In April 2009, claimant injured her neck and back during the course of her employment as a pharmacy technician. In addition, it was determined claimant’s injury resulted in anxiety and depression issues. After reaching maximum medical improvement for her work injuries, claimant was able to return to her employment as a pharmacy technician under permanent restrictions of working no more than 30 hours per week. Prior to the accident, claimant was a full-time employee, routinely working 40 hours per week. Claimant argued that she was permanently and totally disabled based on the assertion she would not have been able to return to work but for accommodations provided by defendant. The Commission found claimant had suffered a 70% loss of future earning capacity as a result of the injury.
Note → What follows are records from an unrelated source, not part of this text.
(* ===== verification/SyncSafety.v ===== *)
(** What the sync engine guarantees: the devices of one vault and their destination are a
    run of the [Fleet], uploads mark only what was uploaded and drain the queue, downloads
    learn every batch they had not seen, and a cycle always settles. *)
From S2P Require Export Sync.
#[local] Open Scope string_scope.
#[local] Open Scope Z_scope.

(** * Lemmas *)

Lemma from_mono g o op : from g op -> from (o :: g) op.
Proof. apply from_cons. Qed.

Lemma quiet_refl s : quiet s s.
Proof. right. right. by split_and!. Qed.

Lemma quiet_bookkeeping (f : App -> App) s :
  rows (f s) = rows s -> lop_op <$> oplog (f s) = lop_op <$> oplog s -> clock (f s) = clock s ->
  meta_clock (f s) = meta_clock s -> nows (f s) = nows s -> quiet s (f s).
Proof. intros. right. right. by split_and!. Qed.

Lemma markSynced_ops stamps s : lop_op <$> oplog (markSynced stamps s) = lop_op <$> oplog s.
Proof.
  apply map_eq. intros k. rewrite !lookup_fmap mark_synced_lookup. destruct (oplog s !! k) as [lop|]; [|done].
  cbn. by case_decide.
Qed.

Lemma markSynced_rest stamps s :
  rows (markSynced stamps s) = rows s /\ clock (markSynced stamps s) = clock s
  /\ meta_clock (markSynced stamps s) = meta_clock s /\ nows (markSynced stamps s) = nows s.
Proof.
  unfold markSynced. revert s. induction stamps as [|h l IH]; intros s; [done|]. cbn [fold_left].
  destruct (IH (mark_one s h)) as (-> & -> & -> & ->). done.
Qed.

Lemma merge_throw ops s x s' : merge ops s = (Throw x, s') -> s' = s.
Proof.
  unfold merge. destruct ops; [done|]. unfold mbind, M_bind, requireClock, stepM.
  destruct (clock s); [|congruence]. by destruct (merge_loop _ _).
Qed.

Lemma oplog_sorted_spec s h :
  ledger_inv s h ->
  StronglySorted (fun a b => String.leb (op_hlc (lop_op a)) (op_hlc (lop_op b)) = true) (oplog_sorted s).
Proof.
  intros Hi. unfold oplog_sorted.
  assert (forall k lop, (k, lop) ∈ js_sort (fun a b : string * LocalOperation => cmp_string a.1 b.1) (map_to_list (oplog s)) ->
    op_hlc (lop_op lop) = k) as Hk.
  { intros k lop Hin. rewrite elem_of_js_sort elem_of_map_to_list in Hin. by destruct (inv_log _ _ Hi _ _ Hin). }
  pose proof (js_sort_sorted (fun a b : string * LocalOperation => cmp_string a.1 b.1) (map_to_list (oplog s))) as Hs.
  revert Hk Hs. generalize (js_sort (fun a b : string * LocalOperation => cmp_string a.1 b.1) (map_to_list (oplog s))) as l.
  intros l Hk Hs. induction Hs as [|[k lop] l Hl IH Hx]; [constructor|]. cbn [map snd]. constructor.
  - apply IH. intros k' lop' Hin. apply Hk. by constructor.
  - apply Forall_forall. intros lop' ([k' lop''] & -> & Hin)%list_elem_of_fmap. rewrite ->Forall_forall in Hx.
    specialize (Hx _ Hin). cbn in Hx |- *. rewrite (Hk k lop); [|constructor]. rewrite (Hk k' lop''); [|by constructor].
    rewrite leb_cmp_string. lia.
Qed.

Lemma sorted_last {A} (le : A -> A -> Prop) l x :
  (forall y, le y y) -> StronglySorted le l -> last l = Some x -> Forall (fun y => le y x) l.
Proof.
  intros Hrefl Hs. induction Hs as [|y l Hl IH Hy]; [done|]. destruct l as [|z l].
  - intros [= <-]. by repeat constructor.
  - intros Hx. constructor; [|by apply IH]. rewrite ->Forall_forall in Hy. apply Hy.
    apply last_Some_elem_of. exact Hx.
Qed.

Lemma StronglySorted_take_drop {A} (le : A -> A -> Prop) n l :
  StronglySorted le l -> StronglySorted le (take n l) /\ StronglySorted le (drop n l).
Proof. rewrite -{1}(take_drop n l). intros (_ & ? & ?)%StronglySorted_app. done. Qed.

Lemma chunks_spec {A} fuel n (l : list A) c :
  c ∈ chunks fuel n l -> exists i, c = take n (drop i l) /\ drop i l <> [].
Proof.
  revert l. induction fuel as [|f IH]; intros l; cbn [chunks]; [set_solver|].
  destruct l as [|x l]; [set_solver|]. intros [->|Hc]%elem_of_cons; [by exists 0%nat|].
  destruct (IH _ Hc) as (i & -> & Hi). exists (n + i)%nat. by rewrite -drop_drop.
Qed.

Lemma chunks_concat {A} fuel n (l : list A) :
  (1 <= n)%nat -> (length l <= fuel)%nat -> concat (chunks fuel n l) = l.
Proof.
  intros Hn. revert l. induction fuel as [|f IH]; intros l Hl; [by destruct l; cbn in Hl; [|lia]|].
  destruct l as [|x l]; [done|]. cbn [chunks concat]. rewrite IH; [apply take_drop|].
  rewrite length_drop. cbn [length] in *. lia.
Qed.

Lemma honest_mono {Bytes Key : Type} `{!Sealing Key Bytes} o g (key : Key) vaultId (c : gmap string Bytes) :
  honest g key vaultId c -> honest (o :: g) key vaultId c.
Proof.
  assert (forall head ops, honest_batch g head ops -> honest_batch (o :: g) head ops) as Hb.
  { intros head ops ((x & Hx & Ex) & Hops & Hle). split_and!; [|by eapply Forall_impl; [exact Hops|intros; by apply from_cons]|done].
    exists x. split; [by constructor|done]. }
  intros H name b Hn h v Hopen Hv. destruct (H name b Hn h v Hopen Hv) as [H1 H2]. split.
  - intros Hp. destruct (H1 Hp) as (batch & -> & Hh). exists batch. auto.
  - intros Hp. destruct (H2 Hp) as (snap & -> & Hh). exists snap. auto.
Qed.

(** ** What a step of the engine keeps *)

Section Safety.
Context {R Bytes Key : Type} `{!SyncAdapter R Bytes} `{!AdapterLaws R Bytes} `{!Sealing Key Bytes}.
Context (devices : list string) (Hdash : forall d, d ∈ devices -> no_dash d = true).
Context (f0 : string -> App) (k0 : string -> list Operation) (g : list Operation) (d : string) (Hd : d ∈ devices).
Context (key : Key) (vaultId : string).

(** Device [d] is in state [s], having heard of [k]; the others are as in [f0]. *)
Definition at_state (s : App) (k : list Operation) : Prop := fleet devices (upd f0 d s) (upd k0 d k) g.

Definition kept (st : Engine R) : Prop :=
  (exists k, at_state (app st) k) /\ honest g key vaultId (contents (remote st)).

(** A step that keeps the fleet and the destination sound, whatever its outcome, and
    whose results satisfy [post]. *)
Definition safe {A} (m : M (Engine R) A) (post : A -> Prop) : Prop :=
  forall st r st', kept st -> m st = (r, st') -> kept st' /\ forall a, r = Ok a -> post a.

Lemma at_state_inv s k :
  at_state s k -> device_history s k /\ (forall op, op ∈ k -> from g op)
    /\ exists c, ledger_inv s k /\ clock_inv s k c.
Proof.
  intros Hf. pose proof (fleet_invariant devices Hdash _ _ _ Hf) as Hinv.
  destruct (fi_device _ _ _ _ Hinv d Hd) as [Hh _]. rewrite !upd_eq in Hh.
  pose proof (fleet_inv_known _ _ _ _ _ Hinv Hd) as Hu. rewrite upd_eq in Hu.
  split_and!; [done| |by apply device_inv]. intros op Hop. apply (fi_known _ _ _ _ Hinv d); [done|by rewrite upd_eq].
Qed.

Lemma at_state_quiet s s' k : at_state s k -> quiet s s' -> at_state s' k.
Proof.
  intros Hf Hq. eapply fl_ext.
  - apply (fl_quiet _ (upd f0 d s) (upd k0 d k) g d s'); [exact Hf|done|]. by rewrite upd_eq.
  - intros d'. unfold upd. by destruct (String.eqb d' d).
  - done.
Qed.

Lemma at_state_receive s k heads ops s1 s2 n :
  at_state s k -> Forall (from g) ops -> Forall (fun head => exists o, o ∈ g /\ head = op_hlc o) heads ->
  Forall (fun op => exists head, head ∈ heads /\ compareHlc (op_hlc op) head <= 0) ops ->
  observeStamps heads s = (Ok tt, s1) -> merge ops s1 = (Ok n, s2) -> at_state s2 (ops ++ k)%list.
Proof.
  intros Hf Hops Hheads Hb E1 E2. eapply fl_ext.
  - eapply (fl_receive _ (upd f0 d s) (upd k0 d k) g d heads ops s1 s2 n); [exact Hf|done..| |exact E2]. by rewrite upd_eq.
  - intros d'. unfold upd. by destruct (String.eqb d' d).
  - intros d'. unfold upd. destruct (String.eqb_spec d' d) as [->|]; [by rewrite String.eqb_refl|done].
Qed.
Definition steps_push_batch (key : Key) (vaultId device : string) (pushed : Z) (slice : list LocalOperation) : Async Z :=
  let ops := map lop_op slice in
  let head := default "" (op_hlc ∘ lop_op <$> last slice) in
  n ← atomic draw;
  sealed ← sync_value (sealJson key n (mkHeader vaultId device head "ops") (PBatch (mkBatch vaultId device head ops)));
  let name := opsObjectName vaultId head in
  _ ← atomic (onRemote (adapter_put name sealed));
  _ ← atomic (record_applied [name]);
  _ ← atomic (onApp (modifyS (markSynced (map (op_hlc ∘ lop_op) slice))));
  mret (pushed + Z.of_nat (length ops)).

Definition steps_push (vault : VaultSession Key) (key : Key) (vaultId : string) : Async Z :=
  pending ← look (pendingOperations PENDING_LIMIT);
  match pending with
  | [] => mret 0
  | _ =>
      device ← sync_value (requireDeviceId vault);
      fold_steps (steps_push_batch key vaultId device) 0 (chunks (length pending) MAX_OPS_PER_BATCH pending)
  end.

(** [Promise.all] of two listings: the second goes on when the first has failed. *)
Definition steps_both (ops_prefix snapshots_prefix : string) : Async (list string * list string) :=
  listed ← atomic (fun st => let '(r, st') := onRemote (adapter_list ops_prefix) st in (Ok r, st'));
  snapshots ← atomic (fun st => let '(r, st') := onRemote (adapter_list snapshots_prefix) st in (Ok r, st'));
  sync_value (match listed, snapshots with
              | Ok a, Ok b => Ok (a, b) | Throw e, _ => Throw e | _, Throw e => Throw e end).

Definition steps_prune (vaultId watermark : string) : Async unit :=
  catch_steps
    (listed ← steps_both (opsPrefix vaultId) (snapshotPrefix vaultId);
     let '(ops, snapshots) := listed in
     let superseded :=
       (List.filter (fun name => coveredBy name watermark) ops
        ++ List.filter (fun name => match stampFromObjectName name with
                                    | Some stamp => String.ltb stamp watermark | None => false end) snapshots)%list in
     for_steps superseded (fun name =>
       _ ← atomic (onRemote (adapter_remove name));
       atomic (onApp (modifyS (set_remoteObjects (delete name))))))
    (fun _ => mret tt).

(** [entities], a table at a time: rows read after the log. *)
Definition steps_entities : Async (list (EntityName * list AnyEntity)) :=
  fold_steps (fun entities name =>
      rows ← look_together (table_rows name);
      mret (entities ++ [(name, rows)])%list) [] ENTITY_NAMES.

Definition steps_maybeSnapshot (vault : VaultSession Key) (key : Key) (vaultId : string) : Async unit :=
  last_snapshot ← look (fun s => default "" (meta_lastSnapshot s));
  since ← look (fun s => length (List.filter (fun lop => String.ltb last_snapshot (op_hlc (lop_op lop))) (oplog_sorted s)));
  if (since <? SNAPSHOT_AFTER_OPERATIONS)%nat then mret tt
  else
    operations ← look oplog_sorted;
    match op_hlc ∘ lop_op <$> last operations with
    | None => mret tt
    | Some watermark =>
        if negb (truthy watermark) then mret tt
        else
          entities ← steps_entities;
          device ← sync_value (requireDeviceId vault);
          let snapshot := mkSnapshot vaultId device watermark entities (Z.of_nat (length operations)) in
          let name := snapshotObjectName vaultId watermark in
          n ← atomic draw;
          sealed ← sync_value (sealJson key n (mkHeader vaultId device watermark "snapshot") (PSnapshot snapshot));
          _ ← atomic (onRemote (adapter_put name sealed));
          _ ← atomic (record_applied [name]);
          _ ← atomic (onApp (modifyS (set_lastSnapshot (Some watermark))));
          steps_prune vaultId watermark
    end.

Definition steps_cycle (vault : VaultSession Key) (target : SyncTarget) (override : bool) : Async unit :=
  _ ← sync_value (if override then Ok tt else create_adapter target);
  key ← sync_value (requireKey vault);
  vaultId ← sync_value (requireVaultId vault);
  pulled ← steps_pull vault key vaultId;
  pushed ← steps_push vault key vaultId;
  _ ← steps_maybeSnapshot vault key vaultId;
  _ ← atomic (onRemote adapter_flush);
  now ← atomic (now ← onApp Date_now; _ ← onApp (modifyS (set_lastSyncAt (Some now))); mret now);
  pending ← look countPending;
  atomic (patch (fun _ => mkSyncStatus Idle (Some now) None false pending pulled pushed)).

Definition steps_cycle_failed (error : exn) : Async unit :=
  match error with
  | NoSyncTargetError =>
      atomic (patch (fun s => mkSyncStatus Idle (st_lastSyncAt s) None (st_retryable s) (st_pending s) (st_pulled s) (st_pushed s)))
  | _ =>
      pending ← look countPending;
      atomic (patch (fun s => mkSyncStatus SyncError (st_lastSyncAt s) (Some (exn_message error))
               (match error with SyncTransportError _ retryable => retryable | _ => false end)
               pending (st_pulled s) (st_pushed s)))
  end.

Definition steps_runCycle (vault : VaultSession Key) (target : SyncTarget) (override : bool) : Async SyncStatus :=
  if negb (vs_unlocked vault) then
    _ ← atomic (patch (fun s => mkSyncStatus Idle (st_lastSyncAt s) None (st_retryable s) (st_pending s) (st_pulled s) (st_pushed s)));
    atomic (st ← getS; mret (status st))
  else
    _ ← atomic (patch (fun s => mkSyncStatus Syncing (st_lastSyncAt s) None (st_retryable s) (st_pending s) 0 0));
    _ ← catch_steps (steps_cycle vault target override) steps_cycle_failed;
    atomic (st ← getS; mret (status st)).
End Steps.

(** ** Several devices at once *)

(** The installations of a vault, the destination they share, and the cycle each has in
    flight ([inFlight]). *)
Record World (R : Type) : Type := mkWorld {
  w_app : string -> App; w_remote : R; w_draws : string -> nat; w_status : string -> SyncStatus;
  w_running : string -> option (Steps (Engine R) SyncStatus) }.
Arguments mkWorld {R}.
Arguments w_app {R}.
Arguments w_remote {R}.
Arguments w_draws {R}.
Arguments w_status {R}.
Arguments w_running {R}.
Claimant appealed the Commission’s finding, arguing the Deputy and Commissioner had improperly made a “downward adjustment” based on defendant’s accommodation of claimant’s permanent work restrictions. The Iowa Court of Appeals agreed with claimant’s assertion that “an injured worker’s performance of accommodated work, in and of itself, ma[y] not be used to reduce a worker’s industrial disability rating.” However, the court disagreed with claimant’s assertion that the Commission misinterpreted the law. In reaching this conclusion, the Court noted the Commission properly based the award on the factual conclusions that: (1) claimant was a valuable member of the pharmacy team; (2) claimant had developed unique skills; and (3) claimant would probably find employment, even with her restrictions, should she leave Hy-Vee. Wherefore, the commission’s industrial disability finding was affirmed.
Norton v. Hy-Vee, No. 16-1299 (Iowa Ct. App. Nov 8, 2017).